-- Available records follows --

(** The exam sat before the move: its row is resolved against a current
    row of the dimension built from [feed_move]. *)
Lemma dimensions_resolve_to_current_rows_witness :
  exists f,
    hd_error (build_fact exam_before_move) = Some f /\
    exists d, In d (build_dim run_a feed_move) /\
      DimStudents.Dim.is_current d = true /\
      join_eq (Fact.student_id f) (DimStudents.Dim.student_id d) = true /\
      Fact.socioeconomic_status f = DimStudents.Dim.socioeconomic_status d.
Proof.
  assert (Hhd : exists f, hd_error (build_fact exam_before_move) = Some f
                          /\ Fact.student_id f = Some 1).
  { vm_compute. eexists. split; reflexivity. }
  destruct Hhd as (f & Hhd & Hid). exists f. split; [exact Hhd|].
  pose proof (hd_error_In _ _ Hhd) as Hin. unfold build_fact in Hin.
  pose proof (dimensions_resolve_to_current_rows surrogate_key run_a FullRefresh
                (warehouse exam_before_move) f Hin) as (Hs & _).
  destruct Hs as [(d & Hd & Hc & Hj & _ & _ & _ & Hses & _) | (Hnone & _)].
  - exists d.
    split; [exact Hd | split; [exact Hc | split; [exact Hj | exact Hses]]].
  - exfalso.
    assert (Hex : existsb (fun d => DimStudents.Dim.is_current d
                             && join_eq (Some 1) (DimStudents.Dim.student_id d))
                    (build_dim run_a feed_move) = true)
      by (vm_compute; reflexivity).
    apply existsb_exists in Hex. destruct Hex as (d & Hd & Hb).
    apply andb_true_iff in Hb. destruct Hb as (Hc & Hj).
    rewrite Hid in Hnone. rewrite (Hnone d Hd Hc) in Hj. discriminate.
Defined.



End FctAssessmentResultsFacts.

(* ------------------------------------------------------------------ *)
(** ** marts/equity/equity_metrics *)

Module EquityMetricsFacts.

Import Sql Calendar SqlFacts EquityMetrics.

(** *** Rounding *)




(** *** Groups *)

Lemma key_eqb_eq (a b : group_key) : key_eqb a b = true <-> a = b.
Proof.
  unfold key_eqb. destruct (key_eq_dec a b); split; intros H;
    try reflexivity; try assumption; try discriminate; contradiction.
Qed.

Lemma In_distinct (k : group_key) (ks : list group_key) :
  In k (distinct ks) <-> In k ks.
Proof.
  induction ks as [|x tl IH]; simpl; [tauto|].
  rewrite filter_In, IH. split.
  - intros [H | (H & _)]; auto.
  - intros [H | H]; auto.
    destruct (key_eq_dec x k) as [E|E]; [left; exact E | right].
    split; [exact H|]. unfold key_eqb.
    destruct (key_eq_dec x k); [contradiction | reflexivity].
Qed.

Lemma distinct_NoDup (ks : list group_key) : NoDup (distinct ks).
Proof.
  induction ks as [|x tl IH]; simpl; constructor.
  - intros H. apply filter_In in H. destruct H as (_ & H).
    unfold key_eqb in H. destruct (key_eq_dec x x); [discriminate H | congruence].
  - apply NoDup_filter. exact IH.
Qed.

Lemma analysis_keys (ms : list Metric.row) :
  map Analysis.key (equity_analysis ms) = distinct (map key_of ms).
Proof.
  unfold equity_analysis. rewrite map_map. simpl. apply map_id.
Qed.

-- Available records concluded --

• [Work instruction]
Go through the data above and copy all of it exactly.

• [Written response]
(** The exam sat before the move: its row is resolved against a current
    row of the dimension built from [feed_move]. *)
Lemma dimensions_resolve_to_current_rows_witness :
  exists f,
    hd_error (build_fact exam_before_move) = Some f /\
    exists d, In d (build_dim run_a feed_move) /\
      DimStudents.Dim.is_current d = true /\
      join_eq (Fact.student_id f) (DimStudents.Dim.student_id d) = true /\
      Fact.socioeconomic_status f = DimStudents.Dim.socioeconomic_status d.
Proof.
  assert (Hhd : exists f, hd_error (build_fact exam_before_move) = Some f
                          /\ Fact.student_id f = Some 1).
  { vm_compute. eexists. split; reflexivity. }
  destruct Hhd as (f & Hhd & Hid). exists f. split; [exact Hhd|].
  pose proof (hd_error_In _ _ Hhd) as Hin. unfold build_fact in Hin.
  pose proof (dimensions_resolve_to_current_rows surrogate_key run_a FullRefresh
                (warehouse exam_before_move) f Hin) as (Hs & _).
  destruct Hs as [(d & Hd & Hc & Hj & _ & _ & _ & Hses & _) | (Hnone & _)].
  - exists d.
    split; [exact Hd | split; [exact Hc | split; [exact Hj | exact Hses]]].
  - exfalso.
    assert (Hex : existsb (fun d => DimStudents.Dim.is_current d
                             && join_eq (Some 1) (DimStudents.Dim.student_id d))
                    (build_dim run_a feed_move) = true)
      by (vm_compute; reflexivity).
    apply existsb_exists in Hex. destruct Hex as (d & Hd & Hb).
    apply andb_true_iff in Hb. destruct Hb as (Hc & Hj).
    rewrite Hid in Hnone. rewrite (Hnone d Hd Hc) in Hj. discriminate.
Defined.



End FctAssessmentResultsFacts.

(* ------------------------------------------------------------------ *)
(** ** marts/equity/equity_metrics *)

Module EquityMetricsFacts.

Import Sql Calendar SqlFacts EquityMetrics.

(** *** Rounding *)




(** *** Groups *)

Lemma key_eqb_eq (a b : group_key) : key_eqb a b = true <-> a = b.
Proof.
  unfold key_eqb. destruct (key_eq_dec a b); split; intros H;
    try reflexivity; try assumption; try discriminate; contradiction.
Qed.

Lemma In_distinct (k : group_key) (ks : list group_key) :
  In k (distinct ks) <-> In k ks.
Proof.
  induction ks as [|x tl IH]; simpl; [tauto|].
  rewrite filter_In, IH. split.
  - intros [H | (H & _)]; auto.
  - intros [H | H]; auto.
    destruct (key_eq_dec x k) as [E|E]; [left; exact E | right].
    split; [exact H|]. unfold key_eqb.
    destruct (key_eq_dec x k); [contradiction | reflexivity].
Qed.

Lemma distinct_NoDup (ks : list group_key) : NoDup (distinct ks).
Proof.
  induction ks as [|x tl IH]; simpl; constructor.
  - intros H. apply filter_In in H. destruct H as (_ & H).
    unfold key_eqb in H. destruct (key_eq_dec x x); [discriminate H | congruence].
  - apply NoDup_filter. exact IH.
Qed.

Lemma analysis_keys (ms : list Metric.row) :
  map Analysis.key (equity_analysis ms) = distinct (map key_of ms).
Proof.
  unfold equity_analysis. rewrite map_map. simpl. apply map_id.
Qed.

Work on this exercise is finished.